Each entry below must appear in the output exactly as written.
-- -- --
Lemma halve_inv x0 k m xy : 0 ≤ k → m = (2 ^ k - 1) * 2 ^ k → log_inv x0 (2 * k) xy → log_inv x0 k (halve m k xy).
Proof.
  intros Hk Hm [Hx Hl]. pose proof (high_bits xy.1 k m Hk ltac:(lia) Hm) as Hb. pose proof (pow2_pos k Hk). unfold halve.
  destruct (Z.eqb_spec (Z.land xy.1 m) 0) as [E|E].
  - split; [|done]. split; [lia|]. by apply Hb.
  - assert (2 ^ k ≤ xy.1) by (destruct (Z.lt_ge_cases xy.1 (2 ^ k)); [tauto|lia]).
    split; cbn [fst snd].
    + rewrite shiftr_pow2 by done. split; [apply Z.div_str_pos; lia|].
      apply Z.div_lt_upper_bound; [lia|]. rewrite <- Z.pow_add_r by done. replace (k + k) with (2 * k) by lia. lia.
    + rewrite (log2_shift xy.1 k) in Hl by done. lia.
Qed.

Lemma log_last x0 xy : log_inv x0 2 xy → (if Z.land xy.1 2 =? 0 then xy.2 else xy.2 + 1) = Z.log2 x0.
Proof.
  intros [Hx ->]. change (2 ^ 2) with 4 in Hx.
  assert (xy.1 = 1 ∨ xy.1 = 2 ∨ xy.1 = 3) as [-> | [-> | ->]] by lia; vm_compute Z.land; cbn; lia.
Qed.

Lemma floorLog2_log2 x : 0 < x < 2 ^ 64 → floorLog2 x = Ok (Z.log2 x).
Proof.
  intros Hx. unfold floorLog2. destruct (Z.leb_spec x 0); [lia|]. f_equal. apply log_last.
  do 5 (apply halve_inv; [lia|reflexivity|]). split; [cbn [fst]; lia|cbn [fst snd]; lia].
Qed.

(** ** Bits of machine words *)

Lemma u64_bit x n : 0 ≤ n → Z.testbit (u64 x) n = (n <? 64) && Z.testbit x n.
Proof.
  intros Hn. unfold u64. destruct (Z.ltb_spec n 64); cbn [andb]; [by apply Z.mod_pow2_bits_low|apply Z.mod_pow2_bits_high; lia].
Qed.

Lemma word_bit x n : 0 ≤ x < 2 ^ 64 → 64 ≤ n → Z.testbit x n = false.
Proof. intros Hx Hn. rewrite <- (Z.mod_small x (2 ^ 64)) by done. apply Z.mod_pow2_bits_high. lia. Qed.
-- -- --
Answer space:
Lemma halve_inv x0 k m xy : 0 ≤ k → m = (2 ^ k - 1) * 2 ^ k → log_inv x0 (2 * k) xy → log_inv x0 k (halve m k xy).
Proof.
  intros Hk Hm [Hx Hl]. pose proof (high_bits xy.1 k m Hk ltac:(lia) Hm) as Hb. pose proof (pow2_pos k Hk). unfold halve.
  destruct (Z.eqb_spec (Z.land xy.1 m) 0) as [E|E].
  - split; [|done]. split; [lia|]. by apply Hb.
  - assert (2 ^ k ≤ xy.1) by (destruct (Z.lt_ge_cases xy.1 (2 ^ k)); [tauto|lia]).
    split; cbn [fst snd].
    + rewrite shiftr_pow2 by done. split; [apply Z.div_str_pos; lia|].
      apply Z.div_lt_upper_bound; [lia|]. rewrite <- Z.pow_add_r by done. replace (k + k) with (2 * k) by lia. lia.
    + rewrite (log2_shift xy.1 k) in Hl by done. lia.
Qed.

Lemma log_last x0 xy : log_inv x0 2 xy → (if Z.land xy.1 2 =? 0 then xy.2 else xy.2 + 1) = Z.log2 x0.
Proof.
  intros [Hx ->]. change (2 ^ 2) with 4 in Hx.
  assert (xy.1 = 1 ∨ xy.1 = 2 ∨ xy.1 = 3) as [-> | [-> | ->]] by lia; vm_compute Z.land; cbn; lia.
Qed.

Lemma floorLog2_log2 x : 0 < x < 2 ^ 64 → floorLog2 x = Ok (Z.log2 x).
Proof.
  intros Hx. unfold floorLog2. destruct (Z.leb_spec x 0); [lia|]. f_equal. apply log_last.
  do 5 (apply halve_inv; [lia|reflexivity|]). split; [cbn [fst]; lia|cbn [fst snd]; lia].
Qed.

(** ** Bits of machine words *)

Lemma u64_bit x n : 0 ≤ n → Z.testbit (u64 x) n = (n <? 64) && Z.testbit x n.
Proof.
  intros Hn. unfold u64. destruct (Z.ltb_spec n 64); cbn [andb]; [by apply Z.mod_pow2_bits_low|apply Z.mod_pow2_bits_high; lia].
Qed.

Lemma word_bit x n : 0 ≤ x < 2 ^ 64 → 64 ≤ n → Z.testbit x n = false.
Proof. intros Hx Hn. rewrite <- (Z.mod_small x (2 ^ 64)) by done. apply Z.mod_pow2_bits_high. lia. Qed.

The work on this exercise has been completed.